E ainda pode chegar aos 50 deputados, com os círculos da Europa e resto do mundo?
Eu acredito que nos círculos da emigração ainda podemos crescer. Não aconteceu antes porque o sistema político português precisava de um banho de realidade. Nós tivemos a ditadura até 1974, tivemos uma revolução e acho que agora houve um ajuste de contas com a História no sentido em que os partidos que concorreram no pós-25 de Abril foram controlados pelos militares. Pela primeira vez desde essa altura há um partido que diz que não concorda com aquele sistema. Se me perguntar: se o André tivesse 71 anos em vez de 41 e tivesse criado o CH em 1981 teria tido o mesmo sucesso? Provavelmente não, não tenho a mínima pretensão de achar-me melhor do que os outros. Acho que as circunstâncias ajudaram – como diria Ortega y Gasset, é o homem e as suas circunstâncias. Trabalhamos muito, mas acho que as circunstâncias ajudaram.

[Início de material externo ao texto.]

(** Counting the pulls: one per token, and one for the stop. *)
Lemma counted_emits g ts fin gf :
  emits g ts fin gf -> forall n,
  emits (Counted g n) ts fin (Counted gf (n + S (length ts))).
Proof.
  induction 1 as [g gf E | g r gf E | g t g' ts fin gf E _ IH]; intros n.
  - apply emits_end. unfold next, counted_next. simpl. fold (next g). rewrite E.
    do 2 f_equal. simpl. lia.
  - apply emits_raise. unfold next, counted_next. simpl. fold (next g). rewrite E.
    do 2 f_equal. simpl. lia.
  - eapply emits_token.
    + unfold next, counted_next. simpl. fold (next g). rewrite E. reflexivity.
    + replace (n + S (length (t :: ts))) with (S n + S (length ts)) by (simpl; lia).
      apply IH.
Qed.
End Blocking.

Section Suspending.
Context {W A G : Type} `{I : AsyncIterator W A G}.

Lemma aemits_adrain g w ts fin gf wf :
  aemits g w ts fin gf wf ->
  forall fuel, length ts < fuel -> adrain fuel g w = Some (ts, fin, gf, wf).
Proof.
  induction 1 as [g w gf wf E | g w r gf wf E | g w t g' w' ts fin gf wf E _ IH];
    intros [|fuel] Hfuel; simpl in *; try lia; rewrite E; try reflexivity.
  rewrite IH by lia. reflexivity.
Qed.

Lemma adrain_aemits fuel : forall g w ts fin gf wf,
  adrain fuel g w = Some (ts, fin, gf, wf) -> aemits g w ts fin gf wf.
Proof.
  induction fuel as [|fuel IH]; intros g w ts fin gf wf; simpl; [discriminate|].
  destruct (anext g w) as [[[t| |r] g'] w'] eqn:E.
  - destruct (adrain fuel g' w') as [[[[ts' fin'] gf'] wf']|] eqn:D; [|discriminate].
    intros [= <- <- <- <-]. eapply aemits_token; [exact E|]. now apply IH.
  - intros [= <- <- <- <-]. now apply aemits_end.
  - intros [= <- <- <- <-]. now apply aemits_raise.
Qed.

Lemma aemits_returns g w ts fin gf wf :
  aemits g w ts fin gf wf -> returns (fun fuel => adrain fuel g w) (ts, fin, gf, wf).
Proof.
  intros H. exists (S (length ts)). intros fuel Hfuel.
  apply (aemits_adrain _ _ _ _ _ _ H). lia.
Qed.

Lemma aemits_unique g w ts fin gf wf :
  aemits g w ts fin gf wf -> forall ts' fin' gf' wf',
  aemits g w ts' fin' gf' wf' -> ts' = ts /\ fin' = fin /\ gf' = gf /\ wf' = wf.
Proof.
  induction 1 as [g w gf wf E | g w r gf wf E | g w t g' w' ts fin gf wf E _ IH];
    intros ts' fin' gf' wf' H'; inversion H'; subst;
    match goal with
    | E' : anext g w = _ |- _ => rewrite E in E'; inversion E'; subst
    end; auto.
  match goal with
  | Hrest : aemits _ _ _ _ _ _ |- _ => destruct (IH _ _ _ _ Hrest) as (-> & -> & -> & ->)
  end. auto.
Qed.

Lemma aemits_apulls g w ts fin gf wf :
  aemits g w ts fin gf wf -> forall k, k <= length ts ->
  fst (fst (apulls k g w)) = map Token (firstn k ts).
Proof.
  induction 1 as [g w gf wf E | g w r gf wf E | g w t g' w' ts fin gf wf E _ IH];
    intros [|k] Hk; simpl in *; try lia; try reflexivity.
  rewrite E. specialize (IH k ltac:(lia)).
  destruct (apulls k g' w') as [[ps gk] wk]. simpl in *. now rewrite IH.
Qed.

Lemma counted_aemits g w ts fin gf wf :
  aemits g w ts fin gf wf -> forall n,
  aemits (Counted g n) w ts fin (Counted gf (n + S (length ts))) wf.
Proof.
  induction 1 as [g w gf wf E | g w r gf wf E | g w t g' w' ts fin gf wf E _ IH];
    intros n.
  - apply aemits_end. unfold anext, counted_anext. simpl. fold (anext g w). rewrite E.
    do 3 f_equal. simpl. lia.
  - apply aemits_raise. unfold anext, counted_anext. simpl. fold (anext g w). rewrite E.
    do 3 f_equal. simpl. lia.
  - eapply aemits_token.
    + unfold anext, counted_anext. simpl. fold (anext g w). rewrite E. reflexivity.
    + replace (n + S (length (t :: ts))) with (S n + S (length ts)) by (simpl; lia).
      apply IH.
Qed.
End Suspending.

(** A caller-built sequence runs as scripted, in either mode. *)
Lemma scripted_emits {A} (ts : list A) fin : emits (Script ts fin) ts fin Spent.
Proof.
  induction ts as [|t ts IH].
  - destruct fin; [now apply emits_end | now apply emits_raise].
  - now eapply emits_token.
Qed.

Lemma scripted_aemits {W A} (ts : list A) fin (w : W) :
  aemits (Script ts fin) w ts fin Spent w.
Proof.
  induction ts as [|t ts IH].
  - destruct fin; [now apply aemits_end | now apply aemits_raise].
  - now eapply aemits_token.
Qed.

Mas o voto no Chega ainda é um voto de protesto ou já há base de adesão ideológica?
Combina ambos, há uma certa frustração com o sistema político, económico e social que temos e o voto já mais ideológico que temos conseguido nas causas culturais: ideologia de género, sistema político, o federalismo e globalismo na UE face à soberania dos povos, os temas da justiça… O CH foi o primeiro partido com relevo que entrou em caldos culturais que todos os outros tomavam como certos. A questão da justiça em Portugal foi durante muitos anos pacífica, ninguém punha em causa a necessidade de aumentar penas, a castração química, a perpétua…

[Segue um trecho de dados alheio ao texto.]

(** * validate_skill.py: the rule-checklist validator of a skill folder

    A shallow embedding of [.agent/workflows/scripts/validate_skill.py]
    and the properties its specification states about it.

    Python [str] values are lists of characters.  A character is an
    [ascii]: the embedding covers the code points below 256, where
    whitespace ([str.isspace], the regular-expression class [\s]) and
    [str.lower] are what Python defines at those code points.  Text that
    is only printed (the report) keeps characters above that range as
    their UTF-8 bytes. *)

From Stdlib Require Import List Ascii Bool Arith ZArith Lia.
From Stdlib Require String.
Import String.StringSyntax.
From Stdlib Require Import Numbers.DecimalString.
Import ListNotations.

Open Scope string_scope.
Open Scope list_scope.
Open Scope nat_scope.

(** ** Characters and strings *)

Definition str := list ascii.

(** String literals are read as character lists. *)
Coercion String.list_ascii_of_string : String.string >-> list.

Definition code (c : ascii) : nat := nat_of_ascii c.

Definition NL : ascii := ascii_of_nat 10.

(** [str.isspace] on one character, as CPython's [Py_UNICODE_ISSPACE]:
    U+0009..U+000D, U+001C..U+0020, U+0085 and U+00A0. *)
Definition isspace (c : ascii) : bool :=
  let n := code c in
  ((9 <=? n) && (n <=? 13)) || ((28 <=? n) && (n <=? 32))
  || (n =? 133) || (n =? 160).

(** [str.lower] on one character: A-Z, and the upper-case letters of
    the Latin-1 block (U+00C0..U+00DE without the sign U+00D7). *)
Definition lower_char (c : ascii) : ascii :=
  let n := code c in
  if ((65 <=? n) && (n <=? 90))
     || ((192 <=? n) && (n <=? 222) && negb (n =? 215))
  then ascii_of_nat (n + 32) else c.

Definition lower (s : str) : str := map lower_char s.

Definition str_eqb (a b : str) : bool :=
  if list_eq_dec ascii_dec a b then true else false.

(** [bool(s)] of a string: non-empty. *)
Definition truthy (s : str) : bool :=
  match s with [] => false | _ :: _ => true end.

Mas essas são precisamente as questões que agora está disposto a adiar.
Certo, mas há outras. A imigração, houve durante anos consenso, porque tínhamos pouca imigração, de que devia ser tratada de determinada forma e só com o surgimento do CH é que se começa a perguntar, como na maior parte da Europa, se faz sentido haver portas abertas sem controlo. A ideologia de género também é recente mas chegou rapidamente aos EUA, à Europa, e o CH foi o partido que questionou se faz sentido ter conteúdos sexualizantes para crianças com 6 anos. Estas causas culturais também têm forte pendor ideológico. Portanto é isso: voto de protesto, ideológico e antissistema são as três bases do crescimento do Chega e acho que há aí margem para mais. Até porque fomos o primeiro partido em 50 anos a ser capaz de quebrar o voto útil.

E ter havido tão pouca abstenção, 34%, legitima mais estes resultados?
Sem dúvida, porque é mais gente a votar, a participar. E isto devia levar os operadores políticos a pensar que o CH devia ser tido em conta para o próximo governo.

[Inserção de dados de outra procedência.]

Lemma for_each_pair_entry_reads (texts : list (string * string))
(values acc : list (pyfloat * pyfloat)) :
Forall2 reads texts values →
for_each pair_entry (entry_text <$> texts) acc = Ok (acc ++ values).
Proof.
intros Hr. revert acc. induction Hr as [|t v texts values Htv _ IH]; intros acc.
- simpl. by rewrite app_nil_r.
- rewrite fmap_cons. cbn [for_each]. rewrite (pair_entry_reads _ _ _ Htv).
cbn [bind]. rewrite IH. by rewrite <- app_assoc.
Qed.

Lemma entry_text_no_comma (text : string * string) (value : pyfloat * pyfloat) :
reads text value → contains "," (entry_text text) = false.
Proof.
intros ((Hb & _) & (Hv & _) & _). unfold entry_text.
rewrite contains_app, Hb. change ("=" +:+ text.2) with (String "=" text.2).
simpl. exact Hv.
Qed.

Lemma entry_text_no_semicolon (text : string * string) (value : pyfloat * pyfloat) :
reads text value → contains ";" (entry_text text) = false.
Proof.
intros ((_ & _ & Hb) & (_ & _ & Hv) & _). unfold entry_text.
rewrite contains_app, Hb. change ("=" +:+ text.2) with (String "=" text.2).
simpl. exact Hv.
Qed.

Lemma contains_join_commas (c : ascii) (parts : list string) :
c ≠ ","%char →
Forall (λ p, contains c p = false) parts →
contains c (join_commas parts) = false.
Proof.
intros Hc. induction parts as [|p parts IH]; [done |].
intros [Hp Hparts]%Forall_cons. destruct parts as [|q parts]; [done |].
rewrite join_commas_cons by done. rewrite contains_app, Hp.
cbn [contains orb]. rewrite (IH Hparts), orb_false_r.
apply ascii_eqb_false. congruence.
Qed.

End WellFormed.

Lemma reads_entry_texts (B : Builtins) (texts : list (string * string))
    (values : list (pyfloat * pyfloat)) :
  Forall2 reads texts values →
  Forall (λ p, contains "," p = false) (entry_text <$> texts) ∧
  Forall (λ p, contains ";" p = false) (entry_text <$> texts).
Proof.
  induction 1 as [|t v texts values Htv _ [IH1 IH2]]; [by split |].
  rewrite fmap_cons. split; constructor; try done.
  - by eapply entry_text_no_comma.
  - by eapply entry_text_no_semicolon.
Qed.

(** X5.  A well-formed list parses to the sorted list of its values: when
    the body of the first block of the tag is the entries [beat=value]
    joined by commas, with fields free of [,], [=] and [;] that [float]
    reads as floats other than NaN, and the body has no white space at
    either end, the parser returns the values read, sorted.  What precedes
    the block (other tags) does not matter. *)
Theorem well_formed_pair_list_parses
    (B : Builtins) (tag : string)
    (parse : string → result (list (pyfloat * pyfloat)))
    (pre post content : string)
    (texts : list (string * string)) (values : list (pyfloat * pyfloat)) :
  (tag, parse) ∈ two_field_parsers →
  first_block tag pre (join_commas (entry_text <$> texts)) post content →
  Forall2 reads texts values →
  Forall nan_free2 values →
  strip (join_commas (entry_text <$> texts)) = join_commas (entry_text <$> texts) →
  parse content = Ok (sorted tuple2_lt values).
Proof.
  intros ->%two_field_parsers_eq Hfirst Hr _ Hstrip.
  unfold _parse_pairs, pair_entries.
  destruct (reads_entry_texts _ _ _ Hr) as [Hcomma Hsemi].
  rewrite (re_search_tag_first _ _ _ _ _ Hfirst).
  rewrite Hstrip. destruct texts as [|t texts].
  - apply Forall2_nil_inv_l in Hr as ->. reflexivity.
  - rewrite split_join_commas by done.
    by rewrite (for_each_pair_entry_reads _ _ _ Hr).
Qed.

Lemma well_formed_pair_list_parses_witness :
  let content := "#TITLE:a;#STOPS:4=1,0=200;" in
  let values := [(Finite 4, Finite 1); (Finite 0, Finite 200)] in
  ("STOPS", @_parse_stops Decimal.builtins) ∈ @two_field_parsers Decimal.builtins ∧
  first_block "STOPS" "#TITLE:a;" "4=1,0=200" "" content ∧
  Forall2 (@reads Decimal.builtins) [("4", "1"); ("0", "200")] values ∧
  Forall nan_free2 values ∧
  @_parse_stops Decimal.builtins content
  = Ok [(Finite 0, Finite 200); (Finite 4, Finite 1)].
Proof.
  assert (("STOPS", @_parse_stops Decimal.builtins)
            ∈ @two_field_parsers Decimal.builtins) as Hin by (right; by left).
  assert (first_block "STOPS" "#TITLE:a;" "4=1,0=200" ""
            "#TITLE:a;#STOPS:4=1,0=200;") as Hfirst
    by (split_and!; reflexivity).
  assert (Forall2 (@reads Decimal.builtins) [("4", "1"); ("0", "200")]
            [(Finite 4, Finite 1); (Finite 0, Finite 200)]) as Hr
    by (repeat constructor).
  assert (Forall nan_free2 [(Finite 4, Finite 1); (Finite 0, Finite 200)])
    as Hnan by (repeat constructor; done).
  pose proof (well_formed_pair_list_parses Decimal.builtins _ _ "#TITLE:a;" ""
                _ [("4", "1"); ("0", "200")] _ Hin Hfirst Hr Hnan eq_refl) as H.
  exact (conj Hin (conj Hfirst (conj Hr (conj Hnan H)))).
Defined.

(** ** Hold resolution, continued *)

Lemma set_hold_length_shape (n : Note) (x : Q) :
  shape (set_hold_length n x) = shape n.
Proof. done. Qed.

Para dentro do governo ou enquanto suporte parlamentar?
Nós só nos responsabilizamos a sério se formos parte do próprio governo.

Mas o André vincou há dias que não quer lá estar, nem faz questão que esteja alguém do CH.
Eu não, podemos nomear independentes. Mas temos de ter uma palavra a dizer sobre isso. Por uma questão de responsabilização.

Nesse caso, não faria mais sentido ser alguém do CH?
Sim, mas imagine que o Presidente dizia que não quer o André Ventura. Para mim, isso não é problema, nunca pus a minha vida à frente do país.

Mas estando o CH fora do governo, que sentido faz escolher membros do executivo?
Qual é a outra solução?

A que tivemos em 33 anos de democracia, governos minoritários.
Os governos minoritários por toda a Europa estão a acabar. O Parlamentarismo está a assumir a sua função, que é de representar a vontade do eleitorado. E o CH já não é só uma parte, representa mais de 1 milhão de pessoas, que querem ter voz na transformação do país. Luís Montenegro disse que queria a maioria absoluta, não queria o CH, e o eleitorado não lha deu…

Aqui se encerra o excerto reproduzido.